Fun little par three here. One of those par threes that is short, but penalizes a missed green. The green is surrounded by bunkers and a steep collection area on the left. Our playing partner went from the collection area, to the bunker on the other side of the green, and then back to the collection area.
Collection area to the left of seven green.
8th-408 yard par four.
Really enjoyed this hole. Dogleg right par four. Aim at the bunkers in the distance and then leave yourself with an approach to the green that allows for a lot of options (including a bump-and-run).
Approach to eight.
9th-408 yard far four.
Quite the unique and fun hole here. Looks fairly innocuous from the tee. The approach is blind--you know you have to hit it over the hill immediately before the green, but we did not know what would be waiting for us when we climbed over that hill. An enormous punchbowl green full of undulation. Between the three of us, there were a fair number of fun putts and chips.
Approach to nine. Go just a bit left of the weather vane.
10th-524 yard par five.
The tenth requires precise distance--there is threat of sand on each shot if you are too long or too short. Really a lily pad hopping hole.
Approach to ten. If you look to the left, your approach (if you are not going for the green) will have to be the precise distance between the two sand areas.
11th--395 yard par four.
Well designed hole here. Dogleg left par four to an elevated green with a large bunker protecting the front left of the green.
Approach to eleven.
Clubhouse behind the eleventh green.
12th-531 yard par five.
Another par five just full of epic sand dunes.
Second shot on twelve.
The scary, short approach you will have for your third into twelve.
13th--409 yard par four.
This hole plays to alternate greens. We played to the left green, which is about 10 yards shorter than the right green. Unfortunately, I do not have the best pictures from this hole.
Fairway bunkers on 13.
Right green on thirteen.
14th-286 yard par four.
This is a crazy hole. Unlike what I said above about drivable par fours, this one actually is drivable, but that is made up for with the insanity of the green, which has crazy undulations and many tiers. Even if you hit your drive right next to the green, you may very well walk away with a bogey. I guess I was too busy butchering the hole, though, to get a good photo of the green.

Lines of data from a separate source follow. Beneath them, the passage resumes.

(** X10: the constructor on a complete document whose cached token the
    service accepts: it returns a fetcher holding the five stored values
    and the cached token, having sent the probe and nothing else, and
    having left the file and the output as they were. *)
Theorem init_with_valid_cached_token w d t r :
  file w = Document d ->
  well_formed d = true ->
  (forall key, key ∈ required_fields -> missing_or_empty d key = false) ->
  field d "access_token" = Some t ->
  truthy t = true ->
  remote (calls w) (GetMe t) = Resp r ->
  status_code r = 200%Z ->
  init remote w =
    (Ok {| self_credentials := credentials_of d; access_token := t |},
     {| file := file w; calls := GetMe t :: calls w; stdout := stdout w |}).
Proof.
  intros Hf Hwf Hall Ht Htrue Hr Hs.
  unfold init, bind.
  rewrite (load_client_credentials_complete w d Hf Hwf Hall).
  unfold get_access_token, bind.
  rewrite (cached_valid_token_document remote w d r Hf Hwf).
  - rewrite Ht. simpl. rewrite Htrue, Hs. reflexivity.
  - rewrite Ht. simpl. intros _. exact Hr.
Qed.

End StoreMore.

(** * Further properties of the playback loop *)

Section LoopMore.

Variable remote : list request -> request -> http_outcome.
Variable self : fetcher.
Variable max_concurrent : Z.
Variable w0 : world.
Variable eps0 : list json.

#[local] Abbreviation Reach := (reachable remote self max_concurrent w0 eps0).

(** X11: no unit of the semaphore is ever lost, whether tasks return or
    raise: the counter stays between 0 and [max_concurrent], it is
    [max_concurrent] less the tasks suspended inside [async with], and it is
    back at [max_concurrent] at the head of every iteration and whenever all
    tasks have ended. *)
Theorem semaphore_never_leaks st :
  reachable remote self max_concurrent w0 eps0 st ->
  (0 <= max_concurrent)%Z ->
  (0 <= st_value st <= max_concurrent)%Z /\
  st_value st = (max_concurrent - holding (st_tasks st))%Z /\
  (st_main st = AtLoop -> st_value st = max_concurrent) /\
  (forallb (fun t => ended (t_pc t)) (st_tasks st) = true ->
   st_value st = max_concurrent).
Proof.
  intros Hst Hmax.
  destruct (semaphore_accounting remote self max_concurrent w0 eps0 st Hst)
    as (Hsum & _ & Hloop & _ & Hpos).
  pose proof (holding_nonneg (st_tasks st)) as Hnn.
  specialize (Hpos Hmax).
  repeat split; try lia.
  - intros Hmain. specialize (Hloop Hmain). lia.
  - intros Hall. pose proof (holding_all_ended _ Hall). lia.
Qed.

Lemma created_no_put (eps : list json) :
  Forall (fun t => has_put (t_pc t) = false)
         (map (fun ep => {| t_episode := ep; t_pc := Created |}) eps).
Proof. induction eps as [|ep eps IH]; simpl; constructor; auto. Qed.

Lemma ended_has_put pc : ended pc = true -> has_put pc = true.
Proof. destruct pc; simpl; congruence. Qed.

(** With no unit to give, no task gets through the semaphore. *)
Lemma nothing_enters st :
  (max_concurrent <= 0)%Z ->
  Reach st ->
  all_puts (st_trace st) = [] /\
  Forall (fun t => has_put (t_pc t) = false) (st_tasks st) /\
  (eps0 <> [] -> st_cycle st = 0 /\ (st_main st = AtGather -> st_tasks st <> [])).
Proof.
  intros Hmax Hst. pattern st. revert st Hst. apply reachable_cases.
  - simpl. destruct (max_concurrent <? 0)%Z; repeat split; auto; discriminate.
  - intros st f _ IH. exact IH.
  - intros st rand Hst (Hp & Hf & Hc) _.
    destruct (loop_shape remote self max_concurrent w0 eps0 st Hst) as (He & _).
    destruct (loop_head_cases rand st) as [(e & w & ->) | [(w & ->) | (w & ->)]];
      simpl; (split; [exact Hp |]); (split; [auto using created_no_put |]);
      intros Hne; (split; [now apply Hc |]); intros Hmain; try discriminate.
    intros Hnil. apply Hne.
    apply map_eq_nil in Hnil. apply Permutation_nil_r.
    rewrite <- Hnil, shuffle_Permutation. now symmetry.
  - intros st e _ (Hp & Hf & Hc) _ _. simpl.
    split; [exact Hp |]. split; [exact Hf |].
    intros Hne. split; [now apply Hc | discriminate].
  - intros st _ (Hp & Hf & Hc) Hmain _ Hall. simpl.
    split; [exact Hp |]. split; [exact Hf |].
    intros Hne. exfalso. destruct (Hc Hne) as [_ Hts]. specialize (Hts Hmain).
    destruct (st_tasks st) as [|t ts]; [congruence |].
    simpl in Hall. apply andb_true_iff in Hall as [Ht _].
    apply ended_has_put in Ht. apply Forall_cons in Hf as [Hf _]. congruence.
  - intros st i t _ (Hp & Hf & Hc) Hmain Hlook Hpc _. simpl.
    split; [exact Hp |]. split; [apply Forall_alter; auto |].
    intros Hne. destruct (Hc Hne) as [Hcyc Hts]. split; [exact Hcyc |].
    intros _ Hnil. apply (Hts Hmain).
    apply (f_equal length) in Hnil. rewrite length_alter in Hnil.
    now destruct (st_tasks st).
  - intros st i t Hst _ Hmain _ _ Hval. exfalso.
    destruct (semaphore_accounting remote self max_concurrent w0 eps0 st Hst)
      as (Hsum & _).
    pose proof (holding_nonneg (st_tasks st)). lia.
  - intros st i t _ (Hp & Hf & Hc) _ Hlook Hpc. exfalso.
    pose proof (Forall_lookup_1 _ _ _ _ Hf Hlook) as Hno. simpl in Hno.
    rewrite Hpc in Hno. discriminate.
Qed.

(** X12: [play_randomly(0)] never plays anything: whatever the schedule, no
    play command is sent since the loop started, no task ever gets through
    the semaphore, and with a non-empty episode list the loop never leaves
    its first iteration. *)
Theorem zero_concurrency_plays_nothing st :
  max_concurrent = 0%Z ->
  reachable remote self max_concurrent w0 eps0 st ->
  calls (st_world st) = calls w0 /\
  Forall (fun t => has_put (t_pc t) = false) (st_tasks st) /\
  (eps0 <> [] -> st_cycle st = 0) /\
  (eps0 <> [] -> st_main st = AtGather ->
   forallb (fun t => ended (t_pc t)) (st_tasks st) = false).
Proof.
  intros Hmax Hst.
  destruct (nothing_enters st ltac:(lia) Hst) as (Hp & Hf & Hc).
  split.
  - rewrite (puts_are_requests remote self max_concurrent w0 eps0 st Hst), Hp.
    reflexivity.
  - split; [exact Hf |]. split; [intros Hne; now apply Hc |].
    intros Hne Hmain. destruct (Hc Hne) as [_ Hts]. specialize (Hts Hmain).
    destruct (st_tasks st) as [|t ts]; [congruence |].
    apply Forall_cons in Hf as [Hf _]. simpl.
    destruct (ended (t_pc t)) eqn:Ht; [| reflexivity].
    apply ended_has_put in Ht. congruence.
Qed.

(** X13: with a negative [max_concurrent] the loop is never entered:
    [asyncio.Semaphore] raises [ValueError] first, so the enabled flag is
    not read, nothing is sent and nothing is printed, whatever follows. *)
Theorem negative_concurrency_raises_first st :
  (max_concurrent < 0)%Z ->
  reachable remote self max_concurrent w0 eps0 st ->
  st_main st = Raised (ValueError semaphore_message) /\
  st_trace st = [] /\ st_tasks st = [] /\
  calls (st_world st) = calls w0 /\ stdout (st_world st) = stdout w0.
Proof.
  intros Hneg Hst.
  assert (Hno : forall st', Reach st' -> st_main st' = AtLoop \/ st_main st' = AtGather -> False).
  { intros st' Hst' Hmain.
    destruct (semaphore_accounting remote self max_concurrent w0 eps0 st' Hst')
      as (_ & _ & _ & Hn & _).
    destruct (Hn Hneg). destruct Hmain; congruence. }
  pattern st. revert st Hst. apply reachable_cases.
  - simpl. assert (Hlt : (max_concurrent <? 0)%Z = true) by lia.
    rewrite Hlt. repeat split.
  - intros st f _ IH. exact IH.
  - intros st rand Hst _ Hmain. exfalso. apply (Hno st Hst). now left.
  - intros st e Hst _ Hmain _. exfalso. apply (Hno st Hst). now right.
  - intros st Hst _ Hmain _ _. exfalso. apply (Hno st Hst). now right.
  - intros st i t Hst _ Hmain _ _ _. exfalso. apply (Hno st Hst). now right.
  - intros st i t Hst _ Hmain _ _ _. exfalso. apply (Hno st Hst). now right.
  - intros st i t Hst _ Hmain _ _. exfalso. apply (Hno st Hst). now right.
Qed.

(** X14: the in-place shuffles never lose or duplicate an episode:
    [self.episode_ids] is at every moment a permutation of the configured
    list, and the tasks of the running iteration are its entries, one task
    per entry, in its order. *)
Theorem episodes_stay_a_permutation st :
  reachable remote self max_concurrent w0 eps0 st ->
  st_episodes st ≡ₚ eps0 /\
  length (st_episodes st) = length eps0 /\
  (st_main st = AtGather ->
   map t_episode (st_tasks st) = st_episodes st /\
   length (st_tasks st) = length eps0).
Proof.
  intros Hst.
  destruct (loop_shape remote self max_concurrent w0 eps0 st Hst) as (He & Ht & _).
  split; [exact He |]. split; [now rewrite He |].
  intros Hmain. split; [now apply Ht |].
  rewrite <- (length_map t_episode), (Ht Hmain). now rewrite He.
Qed.

Lemma played_are_configured st :
  Reach st -> Forall (fun ep => ep ∈ eps0) (all_puts (st_trace st)).
Proof.
  intros Hst. pattern st. revert st Hst. apply reachable_cases.
  - constructor.
  - intros st f _ IH. exact IH.
  - intros st rand _ IH _.
    destruct (loop_head_cases rand st) as [(e & w & ->) | [(w & ->) | (w & ->)]];
      simpl; exact IH.
  - intros st e _ IH _ _. exact IH.
  - intros st _ IH _ _ _. exact IH.
  - intros st i t _ IH _ _ _ _. exact IH.
  - intros st i t Hst IH Hmain Hlook _ _.
    destruct (loop_shape remote self max_concurrent w0 eps0 st Hst) as (He & Ht & _).
    assert (Hin : t_episode t ∈ eps0).
    { rewrite <- He, <- (Ht Hmain). apply list_elem_of_In, in_map, list_elem_of_In.
      now apply list_elem_of_lookup_2 with i. }
    destruct (enter_cases remote self i (t_episode t) st)
      as [[w ->] | [[w ->] | (w & e & ->)]]; simpl; now constructor.
  - intros st i t _ IH _ _ _. exact IH.
Qed.

(** X15: the loop talks to the service only to play configured episodes:
    every request sent since it started is a play command carrying the
    token and the device of [self] for an episode of the configured list.
    It never probes the token and never asks for a new one. *)
Theorem loop_sends_only_configured_plays st :
  reachable remote self max_concurrent w0 eps0 st ->
  exists played,
    calls (st_world st) = map (play_request self) played ++ calls w0 /\
    Forall (fun ep => ep ∈ eps0) played.
Proof.
  intros Hst. exists (all_puts (st_trace st)). split.
  - now apply (puts_are_requests remote self max_concurrent w0 eps0).
  - now apply played_are_configured.
Qed.

Lemma play_episode_body_file ep w :
  file (snd (play_episode_body remote self ep w)) = file w.
Proof.
  unfold play_episode_body, http, bind, lift, print, ret.
  destruct (remote (calls w) _) as [r|]; [| reflexivity].
  destruct (status_code r =? 204)%Z; [reflexivity |].
  destruct (response_json r); reflexivity.
Qed.

Lemma step_keeps_file a st st' :
  is_edit a = false ->
  step remote self a st = Some st' ->
  file (st_world st') = file (st_world st).
Proof.
  destruct a as [rand | i | f]; simpl; try discriminate; intros _.
  - unfold main_step, gather_resume.
    destruct (st_main st); try discriminate.
    + intros [= <-]. unfold loop_head.
      pose proof (is_enabled_keeps (st_world st)) as [_ Hf].
      destruct (is_enabled (st_world st)) as [[v|e] w]; simpl in *; [| exact Hf].
      destruct (truthy v); simpl; exact Hf.
    + destruct (st_failure st); [intros [= <-]; reflexivity |].
      destruct (forallb _ _); [intros [= <-]; reflexivity | discriminate].
  - unfold play_episode.
    destruct (st_main st); try discriminate.
    destruct (st_tasks st !! i) as [t|]; [| discriminate].
    assert (Henter : file (st_world (enter remote self i (t_episode t) st)) =
                     file (st_world st)).
    { unfold enter.
      pose proof (play_episode_body_file (t_episode t) (st_world st)) as Hf.
      destruct (play_episode_body remote self (t_episode t) (st_world st))
        as [[[]|e] w]; simpl in *; exact Hf. }
    destruct (t_pc t); try discriminate.
    + destruct (0 <? st_value st)%Z; intros [= <-]; [exact Henter | reflexivity].
    + destruct (0 <? st_value st)%Z; intros [= <-]. exact Henter.
    + intros [= <-]. reflexivity.
Qed.

(** X16: the playback loop never writes the credentials file (the token is
    neither refreshed nor persisted while playing): across any steps of
    [play_randomly] and its tasks the file is as it was. *)
Theorem loop_never_writes_file acts st st' :
  Forall (fun a => is_edit a = false) acts ->
  run remote self acts st = Some st' ->
  file (st_world st') = file (st_world st).
Proof.
  intros Hacts. revert st. induction Hacts as [|a acts Ha _ IH]; intros st; simpl.
  - now intros [= <-].
  - destruct (step remote self a st) as [st1|] eqn:Hstep; [| discriminate].
    intros Hrun. rewrite (IH _ Hrun). now apply (step_keeps_file a).
Qed.

Lemma returned_is_final a st st' :
  st_main st = Returned ->
  step remote self a st = Some st' ->
  st_main st' = Returned /\
  calls (st_world st') = calls (st_world st) /\
  stdout (st_world st') = stdout (st_world st) /\
  st_trace st' = st_trace st.
Proof.
  intros Hmain. destruct a as [rand | i | f]; simpl.
  - unfold main_step. now rewrite Hmain.
  - unfold play_episode. now rewrite Hmain.
  - intros [= <-]. simpl. repeat split. exact Hmain.
Qed.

Fourteenth hole from the fairway.
15th-131 yard par three.
Great little par three here with a wide narrow green. Again, short, but if you miss the green, you will have quite a tough shot.
16th-442 yard par four.
Fantastic hole. The tee shot doglegs right, then the approach is straight away over a big waste area with a bail out area to the left. But, if you go left, then you will have to navigate a difficult hill protecting the left of the green. The green complex is really noteworthy. I hit my approach to the left edge of the green (about twenty yards to the left of the pin). Hit it perfectly and it caught the slope of the green and filtered back towards the pin to leave a twenty foot putt.

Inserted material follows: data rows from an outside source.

(** The loop raises only what the condition raises on some contact. *)
Lemma birthday_loop_raise_origin (days : Z) (now : datetime.date)
    (all_contacts response : list Contact.t) (e : exn) :
  birthday_loop days now all_contacts response = Raise e ->
  exists c, In c all_contacts /\ in_window days now c = Raise e.
Proof.
  revert response.
  induction all_contacts as [|cont rest IH]; intros response H; simpl in H;
    [discriminate|].
  destruct (in_window days now cont) as [hit|e0] eqn:E; simpl in H.
  - destruct (IH _ H) as (c & Hc & Hr). exists c. split; [now right|exact Hr].
  - exists cont. split; [now left|]. congruence.
Qed.

(** Whatever the loop returns was in the response already or passed the
    condition. *)
Lemma birthday_loop_members (days : Z) (now : datetime.date)
    (all_contacts response result : list Contact.t) :
  birthday_loop days now all_contacts response = Ok result ->
  forall x, In x result ->
    In x response \/ (In x all_contacts /\ in_window days now x = Ok true).
Proof.
  revert response.
  induction all_contacts as [|cont rest IH]; intros response H x Hx;
    simpl in H.
  - injection H as <-. now left.
  - destruct (in_window days now cont) as [hit|e0] eqn:E; simpl in H;
      [|discriminate].
    destruct (IH _ H x Hx) as [Hr | [Hr Hw]].
    + destruct hit; [|now left].
      apply in_app_or in Hr as [Hr | [<- | []]]; [now left|].
      right. split; [now left|exact E].
    + right. split; [now right|exact Hw].
Qed.

(** *** The condition of the loop *)

(** The condition after the year substitution has succeeded. *)
Lemma in_window_replaced (days : Z) (now b : datetime.date) (c : Contact.t) :
  datetime.replace_year (Contact.birthday c) (datetime.year now) = Ok b ->
  in_window days now c
  = if 0 <=? datetime.toordinal b - datetime.toordinal now then
      window <- datetime.timedelta_new days ;;
      Ok (datetime.toordinal b - datetime.toordinal now <=? datetime.days window)
    else Ok false.
Proof. intros Hb. unfold in_window. rewrite Hb. reflexivity. Qed.

Lemma replace_year_value (now b : datetime.date) (c : Contact.t) :
  datetime.replace_year (Contact.birthday c) (datetime.year now) = Ok b ->
  b = birthday_this_year now c.
Proof.
  unfold datetime.replace_year, datetime.date_new, birthday_this_year.
  destruct (datetime._check_date_fields _ _ _); simpl; congruence.
Qed.

Lemma replace_year_valid (d b : datetime.date) (y : Z) :
  datetime.replace_year d y = Ok b ->
  datetime.valid b = true /\ datetime.year b = y.
Proof.
  unfold datetime.replace_year, datetime.date_new, datetime.valid.
  destruct (datetime._check_date_fields y _ _) eqn:E; simpl; [|discriminate].
  intros [= <-]. simpl. rewrite E. split; reflexivity.
Qed.

(** A birthday that has passed this year fails the condition whatever the
    window is: [timedelta(days)] is not evaluated. *)
Lemma in_window_passed (days : Z) (now b : datetime.date) (c : Contact.t) :
  datetime.replace_year (Contact.birthday c) (datetime.year now) = Ok b ->
  datetime.toordinal b < datetime.toordinal now ->
  in_window days now c = Ok false.
Proof.
  intros Hb Hlt. rewrite (in_window_replaced _ _ _ _ Hb).
  replace (0 <=? datetime.toordinal b - datetime.toordinal now) with false
    by (symmetry; apply Z.leb_gt; lia).
  reflexivity.
Qed.

(** With the window in the range of [timedelta] and the year substitution
    defined, the condition is the test of the spec. *)
Lemma in_window_defined (days : Z) (now : datetime.date) (c : Contact.t) :
  datetime.valid now = true ->
  datetime.valid (Contact.birthday c) = true ->
  (leap_day (Contact.birthday c) = true ->
   datetime._is_leap (datetime.year now) = true) ->
  delta now c < 0 \/ Z.abs days <= 999999999 ->
  in_window days now c = Ok ((0 <=? delta now c) && (delta now c <=? days)).
Proof.
  intros Hn Hv Hl Hd.
  pose proof (datetime_replace := replace_year_ok _ _ Hv Hn Hl).
  rewrite (in_window_replaced _ _ _ _ datetime_replace).
  change (datetime.toordinal _ - datetime.toordinal now) with (delta now c).
  destruct (0 <=? delta now c) eqn:E0; [|reflexivity].
  apply Z.leb_le in E0. destruct Hd as [Hd | Hd]; [lia|].
  unfold datetime.timedelta_new.
  replace (Z.abs days <=? 999999999) with true
    by (symmetry; now apply Z.leb_le).
  reflexivity.
Qed.

(** A February 29 in a year that is not leap: the year substitution
    raises. *)
Lemma in_window_leap_day (days : Z) (now : datetime.date) (c : Contact.t) :
  leap_day (Contact.birthday c) = true ->
  datetime._is_leap (datetime.year now) = false ->
  in_window days now c = Raise ValueError.
Proof.
  intros Hl Hy. unfold in_window.
  rewrite (replace_year_leap_day _ _ Hl Hy). reflexivity.
Qed.

(** With the window in the range of [timedelta], the condition raises
    nothing but the [ValueError] of the year substitution. *)
Lemma in_window_raises_ValueError (days : Z) (now : datetime.date)
    (c : Contact.t) (e : exn) :
  Z.abs days <= 999999999 ->
  in_window days now c = Raise e -> e = ValueError.
Proof.
  intros Hd. unfold in_window, datetime.replace_year.
  destruct (datetime.date_new _ _ _) as [b|e0] eqn:E; simpl.
  - unfold datetime.timedelta_new.
    replace (Z.abs days <=? 999999999) with true
      by (symmetry; now apply Z.leb_le).
    destruct (datetime.timedelta_le _ _); simpl; discriminate.
  - intros [= <-]. now apply date_new_raises in E.
Qed.

(** ** [update_contact] *)

(** What a successful [update_contact] returns: the found row with the six
    attributes of the body, and with the row's own identifier as its
    owner reference. *)
Lemma update_contact_found (contact_id : Z) (body : ContactModel.t)
    (db db' : Session) (user : User.t) (c' : Contact.t) :
  update_contact contact_id body db user = (db', Some c') ->
  Contact.id c' = contact_id
  /\ Contact.first_name c' = ContactModel.first_name body
  /\ Contact.second_name c' = ContactModel.second_name body
  /\ Contact.email c' = ContactModel.email body
  /\ Contact.phone c' = ContactModel.phone body
  /\ Contact.birthday c' = ContactModel.birthday body
  /\ Contact.description c' = ContactModel.description body
  /\ Contact.user_id c' = contact_id.
Proof.
  unfold update_contact, query_first.
  destruct (find _ (contacts_table db)) as [c|] eqn:E; [|discriminate].
  apply find_some in E as [_ E]. apply andb_true_iff in E as [E _].
  apply Z.eqb_eq in E. intros [= _ <-]. simpl. now repeat split.
Qed.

My lie on my second to sixteen. Perfectly sitting up on a tee of sand between footprints.
Approach to sixteen.
17th-189 yard par three.
This was one of my favorite holes on the course and reminded me a lot of the 15th at Chambers Bay. Downhill over a large waste area. Again, the green has a severe slope on it from left to right, so aim at the left part of the green and let it feed back.
18th-530 yard par five.
Fantastic closing hole. Lots of places to get in trouble with your drive--sand on the left and marsh on the right. But it is really the approach over a deep gorge to a green backdropped by a huge dune that defines the hole.
Looking backwards down 18 over the gorge that protects the front of the green.

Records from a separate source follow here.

(** C2, as amended.  The Rewrite pass walks the mapping and sequence
    structure of a response body that parses as JSON: for every key-value
    pair reachable in the parsed body, if the key is an organization-ID
    field name and the value is a positive integer, the value is
    replaced by the substitute through [ORG_ID_MAP], and the real value
    is registered there on the way when it was not yet, so the walk
    never fails on an unmapped value. *)
Theorem rewrite_replaces_org_ids_in_body {L : JsonLib float}
        (body_str : string) (body_obj : json) (path : list step)
        (key : string) (z : Z) (st : State) :
  json_loads body_str = Some body_obj ->
  wf_json body_obj = true ->
  map_ok st = true ->
  In key ORG_ID_FIELDS ->
  0 < z ->
  lookup_path (path ++ [Key key]) body_obj = Some (JInt z) ->
  exists (out : json) (st' : State),
    sanitize_body_string body_str st = (json_dumps_compact out, st')
    /\ lookup_path (path ++ [Key key]) out = Some (JInt TEST_ORG_ID)
    /\ iget (ORG_ID_MAP st') (IntObj z) = Some TEST_ORG_ID
    /\ map_ok st' = true.
Proof.
  intros Hload Hwf Hok Hkey Hz Hlook.
  destruct (sanitize_loaded_clean body_obj st Hwf Hok) as [Hrun Hok'].
  exists (clean_item body_obj), (touch_all (fields_item body_obj) st).
  assert (Hhit : org_hit key (JInt z : json) = Some (IntObj z)).
  { unfold org_hit, positive_int. apply in_list_In in Hkey. rewrite Hkey. simpl.
    apply Z.ltb_lt in Hz. now rewrite Hz. }
  split; [|split; [|split]].
  - rewrite (sanitize_body_string_loaded body_str body_obj st Hload), Hrun.
    reflexivity.
  - rewrite (lookup_clean_field path body_obj key (JInt z) Hlook eq_refl).
    unfold clean_value. unfold org_hit in Hhit. rewrite Hhit. reflexivity.
  - assert (Hhas : ihas (ORG_ID_MAP (touch_all (fields_item body_obj) st)) (IntObj z) = true).
    { eapply touch_all_registers; [|exact Hhit].
      now apply (lookup_in_fields path body_obj key (JInt z)). }
    apply ihas_iget in Hhas as [s Hs]. rewrite Hs. f_equal.
    unfold map_ok in Hok'. apply andb_true_iff in Hok' as [Horg _].
    eapply iget_all_test; eauto.
  - exact Hok'.
Qed.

Again, looking backwards up eighteen. You need not carry the gorge and can, instead, play to the left. This photo shows how steep the slope is that runs down the fairway.
Quite the course. The closing stretch of holes is particularly fantastic--starting with the drivable 14th, every hole thereafter is a strong hole. I wouldn't be surprised if some people thought 17 and 18 were their favorite holes on the course. Then throw in the par three fifth with the steep bunker in front and the punchbowl ninth, the course is full of holes you will never forget.
I imagine I will be back and can't wait to have another shot at it.